- Becky G designed a custom PATRÓN Silver bottle for "Our Rainwater Project," a collection tied to funding 200 rainwater harvesting systems in Jalisco, Mexico.
- Only 350 Becky G-designed bottles will be made, priced at $60, with pre-orders opening July 24 (National Tequila Day).
- A separate collectible tin with a standard PATRÓN Silver bottle is already at U.S. retailers for $42.99, with Canada getting it this fall.
- This continues a long-running partnership between Becky G and PATRÓN, who previously worked together on the PATRÓN Cristalino launch.
PATRÓN Tequila and longtime partner Becky G unveiled their most personal collaboration yet on July 15: Our Rainwater Project Limited-Edition PATRÓN Silver, anchored by a custom bottle Becky G designed herself, finished with a custom cork and wearable scarf in blue and green tones.
The initiative funds 200 rainwater harvesting systems across Jalisco through a partnership with nonprofit Isla Urbana, helping households collect rain for everyday tasks like washing, bathing, and watering plants.
Two products anchor the drop: a collectible tin with a standard PATRÓN Silver bottle, priced at $42.99 and already at U.S. retailers (Canada follows this fall), and an exclusive run of just 350 Becky G-designed bottles opening for pre-order July 24 at patrontequila.com/becky-g for $60, timed to National Tequila Day.
This is the latest chapter in a years-long bond between PATRÓN and the singer, who previously headlined the launch of PATRÓN Cristalino and has toasted her album and documentary releases with the brand.
Becky G’s 2026 has stayed busy on the brand front.
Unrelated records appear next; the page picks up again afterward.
Lemma store_at_ext m f g a l : (∀ i, a ≤ i < a + Z.of_nat (length l) → f i = g i) →
  store_at m f a l = store_at m g a l.
Proof.
  revert m a. induction l as [| b l IH]; intros m a E; [done |]. cbn [store_at length] in *.
  rewrite E by lia. apply IH. intros. apply E. lia.
Qed.

Lemma store_at_from m f k a l : store_at m f (k + a) l = store_at m (λ i, f (k + i)) a l.
Proof.
  revert m a. induction l as [| b l IH]; intros m a; [done |]. cbn [store_at].
  by rewrite <- Z.add_assoc, IH.
Qed.

(** Consecutive addresses: the store is a copy. *)
Lemma store_at_wr_bytes m f a p l : (∀ i, a ≤ i < a + Z.of_nat (length l) → f i = p + (i - a)) →
  store_at m f a l = wr_bytes m p l.
Proof.
  revert m a p. induction l as [| b l IH]; intros m a p E; [done |]. cbn [store_at wr_bytes length] in *.
  rewrite E, Z.sub_diag, Z.add_0_r by lia. apply IH. intros. rewrite E by lia. lia.
Qed.

Lemma rd_store_at_other m f a l k : (∀ i, a ≤ i < a + Z.of_nat (length l) → f i ≠ k) →
  rd (store_at m f a l) k = rd m k.
Proof.
  revert m a. induction l as [| b l IH]; intros m a E; [done |]. cbn [store_at length] in *.
  rewrite IH by (intros; apply E; lia). apply rd_wr_ne, E. lia.
Qed.

Lemma rd_store_at m f a l (i : nat) :
  (∀ i j, a ≤ i < a + Z.of_nat (length l) → a ≤ j < a + Z.of_nat (length l) → f i = f j → i = j) →
  (i < length l)%nat → rd (store_at m f a l) (f (a + Z.of_nat i)) = l !!! i.
Proof.
  revert m a i. induction l as [| b l IH]; intros m a i I Hi; [cbn in Hi; lia |].
  cbn [store_at length] in *. destruct i as [| i].
  - rewrite Z.add_0_r, rd_store_at_other; [by rewrite rd_wr_eq |]. intros j Hj E. apply I in E; lia.
  - replace (a + Z.of_nat (S i)) with (a + 1 + Z.of_nat i) by lia. apply IH; [| lia].
    intros ? ? ? ?. apply I; lia.
Qed.
#[global] Instance MCPXAPUState_eta : Eta MCPXAPUState := λ d,
  APU (host d) (gp_dsp d) (gp_regs d) (ep_dsp d) (ep_regs d) (inbuf_sge_handle d)
    (outbuf_sge_handle d) (irq d) (frame_timer d).

(** [d->regs[r]], and the assignment to it. *)
Definition areg (d : MCPXAPUState) (r : Z) : Z := rd (regs (host d)) r.

Definition set_areg (d : MCPXAPUState) (r v : Z) : MCPXAPUState :=
  d <| host := Host (ram (host d)) (wr (regs (host d)) r v) |>.

Section apu.

(** The size of the RAM, and what the loads and stores outside of it do (another device
    answers; it may change the RAM). *)
Context (ram_size : Z) (io_ldl : Z → Z) (io_stl : apu_host → Z → Z → apu_host).
(** The bounds of the DMA lists and of a time slice of a DSP. *)
Context (dma_fuel run_fuel : nat).
Implicit Types (d : MCPXAPUState).

Definition ldl (d : MCPXAPUState) (addr : Z) : Z := ldl_le_phys ram_size io_ldl (host d) addr.

Definition stl_le_phys (h : apu_host) (addr v : Z) : apu_host :=
  if addr + 4 <=? ram_size then Host (wr_bytes (ram h) addr (le_bytes 4 v)) (regs h)
  else io_stl h addr v.

Definition stl d (addr v : Z) : MCPXAPUState := d <| host := stl_le_phys (host d) addr v |>.

(** ** Voices *)

(** The address of the structure of a voice. *)
Definition voice_addr d (voice_handle : Z) : Z :=
  u32 (areg d NV_PAPU_VPVADDR + u32 (voice_handle * NV_PAVS_SIZE)).

Definition voice_get_mask d (voice_handle offset mask : Z) : res Z :=
  _ ← assert (voice_handle <? 0xFFFF);
  Ok ((ldl d (voice_addr d voice_handle + offset) .& mask) .>> ctz32 mask).

Definition voice_set_mask d (voice_handle offset mask val : Z) : res MCPXAPUState :=
  _ ← assert (voice_handle <? 0xFFFF);
  let v := ldl d (voice_addr d voice_handle + offset) .& u32 (.~ mask) in
  Ok (stl d (voice_addr d voice_handle + offset) (v .| (u32 (val .<< ctz32 mask) .& mask))).

Definition update_irq d : MCPXAPUState :=
  if nz (areg d NV_PAPU_IEN .& NV_PAPU_ISTS_GINTSTS)
     && nz ((areg d NV_PAPU_ISTS .& u32 (.~ NV_PAPU_ISTS_GINTSTS)) .& areg d NV_PAPU_IEN)
  then (set_areg d NV_PAPU_ISTS (areg d NV_PAPU_ISTS .| NV_PAPU_ISTS_GINTSTS)) <| irq := true |>
  else (set_areg d NV_PAPU_ISTS (areg d NV_PAPU_ISTS .& u32 (.~ NV_PAPU_ISTS_GINTSTS))) <| irq := false |>.

(** ** The register file *)

(** [clock_ns] is the virtual clock. *)
Definition mcpx_apu_read (clock_ns : Z) d (addr : Z) : Z :=
  if addr =? NV_PAPU_XGSCNT then clock_ns / 100
  else if addr <? 0x20000 then areg d addr
  else 0.

Definition mcpx_apu_write (clock_ms : Z) d (addr val : Z) : MCPXAPUState :=
  if addr =? NV_PAPU_ISTS then
    update_irq (set_areg d NV_PAPU_ISTS (areg d NV_PAPU_ISTS .& u32 (.~ val)))
  else if addr =? NV_PAPU_SECTL then
    let d := d <| frame_timer :=
      if (val .& NV_PAPU_SECTL_XCNTMODE) .>> 3 =? NV_PAPU_SECTL_XCNTMODE_OFF then None
      else Some (clock_ms + 10) |> in
    set_areg d addr (u32 val)
  else if addr =? NV_PAPU_FEMEMDATA then
    let d := stl d (areg d NV_PAPU_FEMEMADDR) (u32 val) in
    set_areg d addr (u32 val)
  else if addr <? 0x20000 then set_areg d addr (u32 val)
  else d.

(** ** The front end *)

(** The voice is added to the top of the selected list or after the antecedent voice. *)
Definition link_voice d (selected_handle : Z) : res MCPXAPUState :=
  let lst := GET_MASK (areg d NV_PAPU_FEAV) NV_PAPU_FEAV_LST in
  if negb (lst =? NV1BA0_PIO_SET_ANTECEDENT_VOICE_LIST_INHERIT) then
    match voice_list_regs !! Z.to_nat (lst - 1) with
    | None => Fault out_of_bounds
    | Some (top_reg, _, _) =>
        d ← voice_set_mask d selected_handle NV_PAVS_VOICE_TAR_PITCH_LINK
              NV_PAVS_VOICE_TAR_PITCH_LINK_NEXT_VOICE_HANDLE (areg d top_reg);
        Ok (set_areg d top_reg selected_handle)
    end
  else
    let antecedent_voice := GET_MASK (areg d NV_PAPU_FEAV) NV_PAPU_FEAV_VALUE in
    _ ← assert (negb (antecedent_voice =? 0xFFFF));
    next_handle ← voice_get_mask d antecedent_voice NV_PAVS_VOICE_TAR_PITCH_LINK
                    NV_PAVS_VOICE_TAR_PITCH_LINK_NEXT_VOICE_HANDLE;
    d ← voice_set_mask d selected_handle NV_PAVS_VOICE_TAR_PITCH_LINK
          NV_PAVS_VOICE_TAR_PITCH_LINK_NEXT_VOICE_HANDLE next_handle;
    voice_set_mask d antecedent_voice NV_PAVS_VOICE_TAR_PITCH_LINK
      NV_PAVS_VOICE_TAR_PITCH_LINK_NEXT_VOICE_HANDLE selected_handle.

(** The start of an envelope: its phase, and the count its phase starts with.  The two
    envelopes differ in the fields they use. *)
Definition start_envelope d (selected_handle start cur_mask delay_reg hold_reg count_mask : Z)
    : res MCPXAPUState :=
  d ← voice_set_mask d selected_handle NV_PAVS_VOICE_PAR_STATE cur_mask start;
  if start =? 1 then
    delay_time ← voice_get_mask d selected_handle delay_reg NV_PAVS_VOICE_CFG_ENV0_EA_DELAYTIME;
    voice_set_mask d selected_handle NV_PAVS_VOICE_CUR_ECNT count_mask (u16 delay_time * 16)
  else if start =? 2 then
    voice_set_mask d selected_handle NV_PAVS_VOICE_CUR_ECNT count_mask 0
  else if start =? 3 then
    hold_time ← voice_get_mask d selected_handle hold_reg NV_PAVS_VOICE_CFG_ENVA_EA_HOLDTIME;
    voice_set_mask d selected_handle NV_PAVS_VOICE_CUR_ECNT count_mask (u16 hold_time * 16)
  else Ok d.

Definition voice_on d (argument : Z) : res MCPXAPUState :=
  let selected_handle := argument .& NV1BA0_PIO_VOICE_ON_HANDLE in
  d ← link_voice d selected_handle;
  d ← start_envelope d selected_handle (GET_MASK argument NV1BA0_PIO_VOICE_ON_ENVA)
        NV_PAVS_VOICE_PAR_STATE_EACUR NV_PAVS_VOICE_CFG_ENV0 NV_PAVS_VOICE_CFG_ENVA
        NV_PAVS_VOICE_CUR_ECNT_EACOUNT;
  d ← start_envelope d selected_handle (GET_MASK argument NV1BA0_PIO_VOICE_ON_ENVF)
        NV_PAVS_VOICE_PAR_STATE_EFCUR NV_PAVS_VOICE_CFG_ENV1 NV_PAVS_VOICE_CFG_ENVF
        NV_PAVS_VOICE_CUR_ECNT_EFCOUNT;
  voice_set_mask d selected_handle NV_PAVS_VOICE_PAR_STATE NV_PAVS_VOICE_PAR_STATE_ACTIVE_VOICE 1.

(** The methods that store their argument in a field of the current voice: method,
    offset and mask. *)
Definition voice_methods : list (Z * (Z * Z)) :=
  [ (NV1BA0_PIO_SET_VOICE_CFG_VBIN, (NV_PAVS_VOICE_CFG_VBIN, 0xFFFFFFFF));
    (NV1BA0_PIO_SET_VOICE_CFG_FMT, (NV_PAVS_VOICE_CFG_FMT, 0xFFFFFFFF));
    (NV1BA0_PIO_SET_VOICE_CFG_ENV0, (NV_PAVS_VOICE_CFG_ENV0, 0xFFFFFFFF));
    (NV1BA0_PIO_SET_VOICE_CFG_ENVA, (NV_PAVS_VOICE_CFG_ENVA, 0xFFFFFFFF));
    (NV1BA0_PIO_SET_VOICE_CFG_ENV1, (NV_PAVS_VOICE_CFG_ENV1, 0xFFFFFFFF));
    (NV1BA0_PIO_SET_VOICE_CFG_ENVF, (NV_PAVS_VOICE_CFG_ENVF, 0xFFFFFFFF));
    (NV1BA0_PIO_SET_VOICE_CFG_MISC, (NV_PAVS_VOICE_CFG_MISC, 0xFFFFFFFF));
    (NV1BA0_PIO_SET_VOICE_TAR_VOLA, (NV_PAVS_VOICE_TAR_VOLA, 0xFFFFFFFF));
    (NV1BA0_PIO_SET_VOICE_TAR_VOLB, (NV_PAVS_VOICE_TAR_VOLB, 0xFFFFFFFF));
    (NV1BA0_PIO_SET_VOICE_TAR_VOLC, (NV_PAVS_VOICE_TAR_VOLC, 0xFFFFFFFF));
    (NV1BA0_PIO_SET_VOICE_LFO_ENV, (NV_PAVS_VOICE_TAR_LFO_ENV, 0xFFFFFFFF));
    (NV1BA0_PIO_SET_VOICE_CFG_BUF_BASE, (NV_PAVS_VOICE_CUR_PSL_START, NV_PAVS_VOICE_CUR_PSL_START_BA));
    (NV1BA0_PIO_SET_VOICE_CFG_BUF_LBO, (NV_PAVS_VOICE_CUR_PSH_SAMPLE, NV_PAVS_VOICE_CUR_PSH_SAMPLE_LBO));
    (NV1BA0_PIO_SET_VOICE_BUF_CBO, (NV_PAVS_VOICE_PAR_OFFSET, NV_PAVS_VOICE_PAR_OFFSET_CBO));
    (NV1BA0_PIO_SET_VOICE_CFG_BUF_EBO, (NV_PAVS_VOICE_PAR_NEXT, NV_PAVS_VOICE_PAR_NEXT_EBO)) ].
(** [o] is the place of the texel (x, y, z). *)
Definition interleaved (o x y z : Z) : Prop :=
  0 ≤ o < 2 ^ Z.of_nat (a + b + c) ∧
  (∀ i, i < a → Z.testbit o (Z.of_nat (x_bit i)) = Z.testbit x (Z.of_nat i))%nat ∧
  (∀ i, i < b → Z.testbit o (Z.of_nat (y_bit i)) = Z.testbit y (Z.of_nat i))%nat ∧
  (∀ i, i < c → Z.testbit o (Z.of_nat (z_bit i)) = Z.testbit z (Z.of_nat i))%nat.

Lemma fill_mask n f m v : (∀ i, f i < f (S i))%nat → (f n ≤ 32)%nat → is_mask n f m →
  0 ≤ v < 2 ^ Z.of_nat n →
  ∃ r, fill_pattern m v = Ok r ∧ 0 ≤ r ∧
    (∀ i, i < n → Z.testbit r (Z.of_nat (f i)) = Z.testbit v (Z.of_nat i))%nat ∧
    (∀ k, (∀ i, i < n → k ≠ f i)%nat → Z.testbit r (Z.of_nat k) = false).
Proof.
  intros Hf Hn Hm Hv. pose proof (rank_mask n f m Hf Hm) as R. destruct Hm as [Hm B].
  destruct (fill_pattern_ok m v Hm ltac:(lia)) as (r & -> & Hr & F).
  { pose proof (rank_mono m (f n) 32 Hn) as L. rewrite R in L by done.
    assert (2 ^ Z.of_nat n ≤ 2 ^ Z.of_nat (rank m 32)) by (apply Z.pow_le_mono_r; lia). lia. }
  exists r. split; [done |]. split; [lia |]. split.
  - intros i Hi. rewrite F, R by lia. rewrite (proj2 (B (f i))); [done | by exists i].
  - intros k Hk. rewrite F. replace (Z.testbit m (Z.of_nat k)) with false; [done |].
    symmetry. apply not_true_is_false. intros (i & Hi & E)%B. by apply (Hk i).
Qed.

Lemma offset_interleaved mx my mz x y z bpp :
  is_mask a x_bit mx → is_mask b y_bit my → is_mask c z_bit mz →
  0 ≤ x < 2 ^ Z.of_nat a → 0 ≤ y < 2 ^ Z.of_nat b → 0 ≤ z < 2 ^ Z.of_nat c →
  0 ≤ bpp → bpp * 2 ^ Z.of_nat (a + b + c) ≤ 2 ^ 32 →
  ∃ o, get_swizzled_offset x y z mx my mz bpp = Ok (u32 (bpp * o)) ∧ interleaved o x y z.
Proof.
  intros Hmx Hmy Hmz Hx Hy Hz Hbpp Hsize. unfold get_swizzled_offset.
  destruct (fill_mask a x_bit mx x x_bit_mono) as (rx & -> & Px & Bx & Nx); [unfold x_bit; lia | done | done |].
  destruct (fill_mask b y_bit my y y_bit_mono) as (ry & -> & Py & By & Ny); [unfold y_bit; lia | done | done |].
  destruct (fill_mask c z_bit mz z z_bit_mono) as (rz & -> & Pz & Bz & Nz); [unfold z_bit; lia | done | done |].
  cbn [mbind res_bind]. eexists. split; [done |].
  assert (P : 0 ≤ rx .| ry .| rz) by (rewrite !Z.lor_nonneg; lia).
  split; [split; [done |]; apply bits_bound; [lia | done |] |].
  - intros k Hk. rewrite <- (Z2Nat.id k), !Z.lor_spec by lia.
    rewrite Nx, Ny, Nz; [done | unfold z_bit | unfold y_bit | unfold x_bit]; lia.
  - split_and!; intros i Hi; rewrite !Z.lor_spec.
    + rewrite Bx, Ny, Nz by (done || (unfold x_bit, y_bit, z_bit; lia)). by rewrite !orb_false_r.
    + rewrite By, Nx, Nz by (done || (unfold x_bit, y_bit, z_bit; lia)). by rewrite !orb_false_r.
    + rewrite Bz, Nx, Ny by (done || (unfold x_bit, y_bit, z_bit; lia)). done.
Qed.
(* ===== verification/Nv2a.v ===== *)
(** * Registers and interrupts of the GPU

    src/hw/xbox/nv2a/nv2a.c and the register blocks it is assembled from (nv2a_pmc.c,
    nv2a_pbus.c, nv2a_pfb.c, nv2a_ptimer.c, nv2a_pcrtc.c, nv2a_pramdac.c, nv2a_pvideo.c,
    nv2a_prmcio.c, nv2a_prmvio.c, nv2a_user.c, nv2a_stubs.c, and the register access of
    nv2a_pfifo.c and nv2a_pgraph.c), behind the table that maps them into one window.

    The blocks raise one interrupt line through PMC; the file shows which accesses keep the
    line in step with the blocks, and which do not.  The two loops of PFIFO are in Pfifo.v. *)

From S2P Require Import Prelude Bytes Fields.

Definition NV_PMC_BOOT_0 := 0x000.
Definition NV_PMC_INTR_0 := 0x100.
Definition NV_PMC_INTR_0_PFIFO := 1 .<< 8.
Definition NV_PMC_INTR_0_PGRAPH := 1 .<< 12.
Definition NV_PMC_INTR_0_PCRTC := 1 .<< 24.
Definition NV_PMC_INTR_EN_0 := 0x140.
Definition NV_PBUS_PCI_NV_0 := 0x800.
Definition NV_PBUS_PCI_NV_1 := 0x804.
Definition NV_PBUS_PCI_NV_2 := 0x808.
Definition NV_PFIFO_INTR_0 := 0x100.
Definition NV_PFIFO_INTR_EN_0 := 0x140.
Definition NV_PFIFO_RUNOUT_STATUS := 0x400.
Definition NV_PFIFO_RUNOUT_STATUS_LOW_MARK := 1 .<< 4.
Definition NV_PFIFO_MODE := 0x504.
Definition NV_PFIFO_CACHE1_PUSH1 := 0x1204.
Definition NV_PFIFO_CACHE1_PUSH1_CHID := 0x1F.
Definition NV_PFIFO_CACHE1_STATUS := 0x1214.
Definition NV_PFIFO_CACHE1_STATUS_LOW_MARK := 1 .<< 4.
Definition NV_PFIFO_CACHE1_STATUS_HIGH_MARK := 1 .<< 8.
Definition NV_PFIFO_CACHE1_DMA_PUT := 0x1240.
Definition NV_PFIFO_CACHE1_DMA_GET := 0x1244.
Definition NV_PFIFO_CACHE1_REF := 0x1248.
Definition NV_PVIDEO_BUFFER := 0x700.
Definition NV_PVIDEO_STOP := 0x704.
Definition NV_PVIDEO_POINT_OUT := 0x948.
Definition NV_PVIDEO_POINT_OUT_Y := 0x0FFF0000.
Definition NV_PVIDEO_SIZE_OUT := 0x950.
Definition NV_PVIDEO_SIZE_OUT_HEIGHT := 0x0FFF0000.
Definition NV_PTIMER_INTR_0 := 0x100.
Definition NV_PTIMER_INTR_EN_0 := 0x140.
Definition NV_PTIMER_NUMERATOR := 0x200.
Definition NV_PTIMER_DENOMINATOR := 0x210.
Definition NV_PTIMER_TIME_0 := 0x400.
Definition NV_PTIMER_TIME_1 := 0x410.
Definition NV_PTIMER_ALARM_0 := 0x420.
Definition NV_PFB_CFG0 := 0x200.
Definition NV_PFB_CSTATUS := 0x20C.
Definition NV_PFB_WBC := 0x410.
Definition NV_PCRTC_INTR_0 := 0x100.
Definition NV_PCRTC_INTR_0_VBLANK := 1 .<< 0.
Definition NV_PCRTC_INTR_EN_0 := 0x140.
Definition NV_PCRTC_START := 0x800.
Definition NV_PRAMDAC_NVPLL_COEFF := 0x500.
Definition NV_PRAMDAC_MPLL_COEFF := 0x504.
Definition NV_PRAMDAC_VPLL_COEFF := 0x508.
Definition NV_PRAMDAC_PLL_TEST_COUNTER := 0x514.
Definition NV_PRAMDAC_GENERAL_CONTROL := 0x600.
Definition NV_PRAMDAC_GENERAL_CONTROL_ALT_MODE_SEL := 1 .<< 12.
Definition NV_PRAMDAC_FP_VDISPLAY_END := 0x800.
Definition NV_PRAMDAC_FP_VCRTC := 0x808.
Definition NV_PRAMDAC_FP_VSYNC_END := 0x810.
Definition NV_PRAMDAC_FP_VVALID_END := 0x818.
Definition NV_PRAMDAC_FP_HDISPLAY_END := 0x820.
Definition NV_PRAMDAC_FP_HCRTC := 0x828.
Definition NV_PRAMDAC_FP_HVALID_END := 0x838.
Definition NV2A_CRYSTAL_FREQ := 16666666.
Definition NV2A_NUM_CHANNELS := 32.
Definition NV_USER_DMA_PUT := 0x40.
Definition NV_USER_DMA_GET := 0x44.
Definition NV_USER_REF := 0x48.
Definition NV_PGRAPH_INTR := 0x100.
Definition NV_PGRAPH_INTR_EN := 0x140.
Definition NV_PGRAPH_CTX_CONTROL := 0x144.
Definition NV_PGRAPH_CTX_CONTROL_CHID := 1 .<< 16.
Definition NV_PGRAPH_CTX_USER := 0x148.
Definition NV_PGRAPH_CTX_USER_CHID := 0x1F000000.
Definition NV_PGRAPH_SURFACE := 0x710.
Definition NV_PGRAPH_SURFACE_READ_3D := 0x07000000.
Definition NV_PGRAPH_SURFACE_MODULO_3D := 0x70000000.
Definition NV_PGRAPH_INCREMENT := 0x71C.
Definition NV_PGRAPH_INCREMENT_READ_3D := 1 .<< 1.
Definition NV_PGRAPH_RDI_INDEX := 0x750.
Definition NV_PGRAPH_RDI_INDEX_ADDRESS := 0x1FFC.
Definition NV_PGRAPH_RDI_INDEX_SELECT := 0x01FF0000.
Definition NV_PGRAPH_RDI_DATA := 0x754.
Definition NV_PGRAPH_DEBUG_3 := 0x8C.
Definition NV_PGRAPH_DEBUG_3_HW_CONTEXT_SWITCH := 1 .<< 2.
Definition NV_PGRAPH_INTR_CONTEXT_SWITCH := 1 .<< 12.
Definition NV_PGRAPH_TRAPPED_ADDR := 0x704.
Definition NV_PGRAPH_TRAPPED_ADDR_CHID := 0x01F00000.
Definition NV_PGRAPH_CHANNEL_CTX_POINTER := 0x784.
Definition NV_PGRAPH_CHANNEL_CTX_POINTER_INST := 0xFFFF.
Definition NV_PGRAPH_CHANNEL_CTX_TRIGGER := 0x788.
Definition NV_PGRAPH_CHANNEL_CTX_TRIGGER_READ_IN := 1 .<< 0.
Definition RDI_INDEX_VTX_CONSTANTS0 := 0x17.
Definition RDI_INDEX_VTX_CONSTANTS1 := 0xCC.
Definition NV2A_VERTEXSHADER_CONSTANTS := 192.
Definition NV_DMA_CLASS := 0x00000FFF.
Definition NV_DMA_TARGET := 0x00030000.
Definition NV_DMA_ADJUST := 0xFFF00000.
Definition NV_DMA_ADDRESS := 0xFFFFF000.
Definition VGA_ATT_W := 0x3C0.
Definition VGA_AR_ENABLE_DISPLAY := 0x20.
Definition RAMIN_SIZE := 0x100000.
She recently teamed with Alani Nu on a limited-edition “Purple Cotton Candy” energy drink, stepped in as Lenovo’s global campaign face, and became Garnier Fructis’ hair-care ambassador, all while releasing new singles ahead of her fifth studio album.
PATRÓN, for its part, keeps a wide celebrity roster, with past and current ties to Doja Cat, Karan Aujla, and country newcomers Tucker Wetmore and Dasha.
The broader tequila category has leaned hard into star power this summer, too: Mario Lopez recently hosted a bottle-signing for his own Casa México Tequila in New York, while Cristo Fernández fronted a fútbol-themed campaign for rival Tequila Cazadores.
Takeaways
This isn’t a bolt-on celebrity face slapped on a bottle. Becky G actually designed the product, and the money is going somewhere specific; Jalisco is where PATRÓN is made and where her grandparents are from, so the tie to Isla Urbana’s water access work reads as personal rather than performative.
Scarcity is doing a lot of marketing here. Capping the run at 350 bottles turns this into a collector’s item first and a spirits release second, which is a smart way to generate buzz without flooding shelves.
The timing lines up with National Tequila Day, giving the brand a built-in cultural moment to launch around rather than competing for attention on a random Tuesday.
Zoom out, and this fits a bigger pattern: tequila brands are increasingly betting on celebrities with genuine roots in Jalisco or Mexican heritage (Becky G, Mario Lopez, Cristo Fernández) rather than just star wattage alone.
Does designing the actual product make a celebrity tequila collab feel more credible than a standard paid endorsement? Will limiting the run to 350 bottles drive resale demand, or just frustrate fans who miss the pre-order window? How much does the philanthropic angle (200 rainwater systems) actually move the needle for buyers versus just being good PR?